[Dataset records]
(** X5.  On a well-formed store, [updateWordByLemma] touches only the
    word it found: whatever its outcome, every other word row is what it
    was, and every other word is read back with the meanings and examples
    it had.  When no word has the lemma, the store is unchanged. *)
Theorem updateWordByLemma_leaves_other_words :
  forall (now : Z) (prevLemma : jsstring) (updatedWord : Word)
         (options : UpdateOptions) (db db' : DB) (res : error + unit),
    db_wf db = true ->
    updateWordByLemma now prevLemma updatedWord options db = (res, db') ->
    (findFirst_lemma db prevLemma = None -> db' = db)
    /\ forall row,
         findFirst_lemma db prevLemma = Some row ->
         other_words db' (w_id row) = other_words db (w_id row)
         /\ forall id', id' <> w_id row ->
              read_meanings db' id' = read_meanings db id'.
Proof.
  intros now prevLemma updatedWord options db db' res Hwf H.
  pose proof (updateWordByLemma_words _ _ _ _ _ _ _ H) as Hwords.
  apply updateWordByLemma_cases in H.
  destruct H as [(Hf & _ & ->)|(row & Hf & [(_ & _ & ->)|(db1 & Hu & Hl)])].
  - split; [reflexivity|]. intros row Hr. rewrite Hf in Hr. discriminate Hr.
  - split; [reflexivity|]. intros row' _. split; reflexivity.
  - split; [intros Hn; rewrite Hf in Hn; discriminate Hn|].
    intros row' Hr. rewrite Hf in Hr. injection Hr as <-. split.
    + destruct Hwords as [[-> _]|(row' & Hf' & Hw)]; [reflexivity|].
      rewrite Hf in Hf'. injection Hf' as <-.
      unfold other_words. rewrite Hw. apply updated_words_others.
    + intros id' Hne.
      destruct (update_word_cases _ _ _ _ _ Hu) as [[Hv _]|(_ & Hm & He & Hs)];
        [discriminate Hv|].
      destruct (for_of_insertMeaning_rows _ _ _ _ _ _ Hl)
        as (_ & addedM & addedE & HaM & HaE & HM & HE).
      assert (Hb2 : forall m,
                 In m (meanings (delete_meanings db1 (w_id row))) ->
                 m_id m <= meanings_id_seq (delete_meanings db1 (w_id row))).
      { intros m Hin. simpl in Hin. apply filter_In in Hin.
        destruct Hin as [Hin _]. rewrite Hm in Hin.
        apply db_wf_iff in Hwf. destruct Hwf as [Hb _].
        simpl. rewrite Hs. now apply Hb. }
      rewrite (read_meanings_other_added _ _ (w_id row) id' addedM addedE
                 Hb2 HaM HaE).
      * rewrite (delete_meanings_other _ _ _ Hne).
        apply read_meanings_ext; assumption.
      * eapply Forall_impl; [|exact HM]. cbv beta. intros m Hm'. apply Hm'.
      * eapply Forall_impl; [|exact HE]. cbv beta. intros e He'. apply He'.
      * exact Hne.
Qed.

Lemma updateWordByLemma_leaves_other_words_witness :
  db_wf (base tables_two) = true
  /\ edit_perro = (fst edit_perro, snd edit_perro)
  /\ read_meanings (snd edit_perro) 1 = read_meanings (base tables_two) 1.
Proof.
  assert (H1 : db_wf (base tables_two) = true) by (vm_compute; reflexivity).
  assert (H2 : edit_perro = (fst edit_perro, snd edit_perro))
    by (vm_compute; reflexivity).
  split; [exact H1|]. split; [exact H2|].
  destruct (updateWordByLemma_leaves_other_words 5 s_perro edit_out_of_range
              no_update_options (base tables_two) (snd edit_perro)
              (fst edit_perro) H1 H2)
    as [_ H].
  assert (Hf : findFirst_lemma (base tables_two) s_perro
               = Some (mkWordRow 2 s_perro (Some s_casa) [112%N] None
                         s_included None None 1 1))
    by (vm_compute; reflexivity).
  destruct (H _ Hf) as [_ Hread].
  apply Hread. discriminate.
Defined.

(** X6.  [updateWordByLemma] never changes the key, the letter, the
    variant, the creator or the creation time of any word, whatever its
    outcome: the letter is not derived again when the lemma changes.  When
    it succeeds, every row with the key of the word it found holds the
    submitted lemma, the submitted root (null when falsy) and the time of
    the call as its update time. *)
Theorem updateWordByLemma_keeps_letter :
  forall (now : Z) (prevLemma : jsstring) (updatedWord : Word)
         (options : UpdateOptions) (db db' : DB) (res : error + unit),
    updateWordByLemma now prevLemma updatedWord options db = (res, db') ->
    map w_id (words db') = map w_id (words db)
    /\ map w_letter (words db') = map w_letter (words db)
    /\ map w_variant (words db') = map w_variant (words db)
    /\ map w_createdBy (words db') = map w_createdBy (words db)
    /\ map w_createdAt (words db') = map w_createdAt (words db)
    /\ (res = inr tt ->
        exists row,
          findFirst_lemma db prevLemma = Some row
          /\ In (w_id row) (map w_id (words db'))
          /\ Forall (fun w => w_id w = w_id row ->
                              w_lemma w = lemma updatedWord
                              /\ w_root w = or_null (root updatedWord)
                              /\ w_updatedAt w = now)
                    (words db')).
Proof.
  intros now prevLemma updatedWord options db db' res H.
  pose proof (updateWordByLemma_words _ _ _ _ _ _ _ H) as Hwords.
  assert (Hcols :
    map w_id (words db') = map w_id (words db)
    /\ map w_letter (words db') = map w_letter (words db)
    /\ map w_variant (words db') = map w_variant (words db)
    /\ map w_createdBy (words db') = map w_createdBy (words db)
    /\ map w_createdAt (words db') = map w_createdAt (words db)).
  { destruct Hwords as [[-> _]|(row & _ & ->)]; [repeat split|].
    repeat split; apply updated_words_columns; reflexivity. }
  destruct Hcols as (H1 & H2 & H3 & H4 & H5).
  repeat (split; [assumption|]).
  intros ->. apply updateWordByLemma_cases in H.
  destruct H as [(_ & Hr & _)|(row & Hf & [(_ & Hr & _)|(db1 & Hu & Hl)])];
    try discriminate Hr.
  exists row. split; [exact Hf|]. split.
  - rewrite H1. apply in_map. now apply findFirst_lemma_some in Hf.
  - destruct Hwords as [[_ [e He]]|(row' & Hf' & Hw)]; [discriminate He|].
    rewrite Hf in Hf'. injection Hf' as <-. rewrite Hw.
    apply Forall_forall. intros w Hin Hid.
    apply in_map_iff in Hin. destruct Hin as (w0 & Hw0 & _).
    destruct (Nat.eqb (w_id w0) (w_id row)) eqn:E.
    + subst w. simpl. auto.
    + subst w. apply Nat.eqb_neq in E. contradiction.
Qed.

Lemma updateWordByLemma_keeps_letter_witness :
  rename_perro = (inr tt, snd rename_perro)
  /\ map w_letter (words (snd rename_perro))
     = map w_letter (words (base tables_two)).
Proof.
  assert (H : rename_perro = (inr tt, snd rename_perro))
    by (vm_compute; reflexivity).
  split; [exact H|].
  exact (proj1 (proj2
           (updateWordByLemma_keeps_letter 6 s_perro (mkWord s_X Null [])
              no_update_options (base tables_two) (snd rename_perro) (inr tt)
              H))).
Defined.

(** *** [deleteWordByLemma] *)

Lemma filter_filter_implied (A : Type) (f g : A -> bool) (l : list A) :
  (forall x, f x = true -> g x = true) ->
  filter f (filter g l) = filter f l.
Proof.
  intros H. induction l as [|a l IH]; simpl; [reflexivity|].
  destruct (g a) eqn:Eg; simpl.
  - destruct (f a); [f_equal|]; exact IH.
  - destruct (f a) eqn:Ef; [|exact IH].
    apply H in Ef. congruence.
Qed.

Lemma NoDup_map_filter (A B : Type) (f : A -> B) (g : A -> bool) (l : list A) :
  NoDup (map f l) -> NoDup (map f (filter g l)).
Proof.
  induction l as [|a l IH]; simpl; intros H; [constructor|].
  inversion H as [|? ? Ha Hl]; subst.
  destruct (g a); simpl; [|now apply IH].
  constructor; [|now apply IH].
  intros Hin. apply Ha. apply in_map_iff in Hin.
  destruct Hin as (x & Hx & Hin). apply filter_In in Hin.
  apply in_map_iff. exists x. tauto.
Qed.

Lemma NoDup_map_inj (A B : Type) (f : A -> B) (l : list A) (a b : A) :
  NoDup (map f l) -> In a l -> In b l -> f a = f b -> a = b.
Proof.
  induction l as [|x l IH]; simpl; intros H Ha Hb Heq; [contradiction|].
  inversion H as [|? ? Hx Hl]; subst.
  destruct Ha as [->|Ha], Hb as [->|Hb].
  - reflexivity.
  - exfalso. apply Hx. rewrite Heq. now apply in_map.
  - exfalso. apply Hx. rewrite <- Heq. now apply in_map.
  - now apply IH.
Qed.

Lemma deleteWordByLemma_success (l : jsstring) (t t' : Tables) :
  deleteWordByLemma l t = (inr tt, t') ->
  exists row,
    findFirst_lemma (base t) l = Some row /\ t' = delete_word t (w_id row).
Proof.
  unfold deleteWordByLemma.
  destruct (findFirst_lemma (base t) l) as [row|]; intros H;
    [|discriminate H].
  injection H as <-. now exists row.
Qed.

**Exercise:** Working through the records, find each line containing the word "with" and copy it.

**Response for this exercise:**
    was, and every other word is read back with the meanings and examples
    it succeeds, every row with the key of the word it found holds the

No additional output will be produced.